ABOUT THIS TASK:
For the entries that follow, say how many lines hold the string "filenames", with nothing else in the reply.

Extracted records:
_ _ _ _ _ _ _

(** The loop over the names: it does not raise and leaves the world as
    it was; the keys added are the names that end with [.csv], without
    that ending; the entry of a ticker whose file name is listed is what
    is recorded for the file at the output path of the ticker. *)
Lemma summarise_all_run filenames :
  forall summary w,
  exists summary',
    summarise_all read_csv save_dir filenames summary w = (Ok summary', w)
    /\ (forall ticker,
           In ticker (map fst summary') <->
           In ticker (map fst summary)
           \/ In (ticker +:+ ".csv") filenames)
    /\ (forall X,
           dict_get X summary'
           = if in_dec string_dec (X +:+ ".csv") filenames
             then Some (recorded read_csv w (output_path save_dir X))
             else dict_get X summary).
Proof.
  induction filenames as [|f rest IH]; intros summary w; simpl.
  - exists summary. unfold ret. split; [reflexivity|]. split.
    + intros ticker. tauto.
    + intros X. reflexivity.
  - unfold bind. rewrite summarise_run.
    match goal with
    | |- context [summarise_all _ _ rest ?s1 w] =>
        destruct (IH s1 w) as (summary' & Hrun & Hkeys & Hget); set (summary1 := s1) in *
    end.
    exists summary'. split; [exact Hrun|]. split.
    + intros ticker. rewrite Hkeys. subst summary1.
      destruct (Str.endswith f ".csv") eqn:Hends.
      * destruct (endswith_split _ _ Hends) as (t & ->).
        rewrite drop_last_4_csv.
        assert (Hset : forall (v : summary_entry) d,
                   In ticker (map fst (dict_set t v d)) <-> ticker = t \/ In ticker (map fst d)).
        { intros v d. induction d as [|[k' v'] d IHd]; simpl; [intuition|].
          destruct (String.eqb_spec t k') as [->|Hne]; simpl; [intuition|].
          rewrite IHd. intuition. }
        rewrite Hset. split.
        -- intros [[->|H]|H]; auto.
        -- intros [H|[H|H]]; auto.
           apply append_inj_r in H. subst. auto.
      * split; [intros [H|H]; auto|].
        intros [H|[H|H]]; auto.
        rewrite H in Hends. now rewrite endswith_append in Hends.
    + intros X. rewrite Hget. subst summary1.
      destruct (in_dec string_dec (X +:+ ".csv") rest) as [Hin|Hnin];
        destruct (string_dec f (X +:+ ".csv")) as [->|Hne];
        try reflexivity.
      * rewrite endswith_append, drop_last_4_csv.
        apply dict_get_set_same.
      * destruct (Str.endswith f ".csv") eqn:Hends; [|reflexivity].
        destruct (endswith_split _ _ Hends) as (t & ->).
        rewrite drop_last_4_csv. apply dict_get_set_other.
        intros ->. now apply Hne.
Qed.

_ _ _ _ _ _ _

REPLY TO THE EXERCISE:
5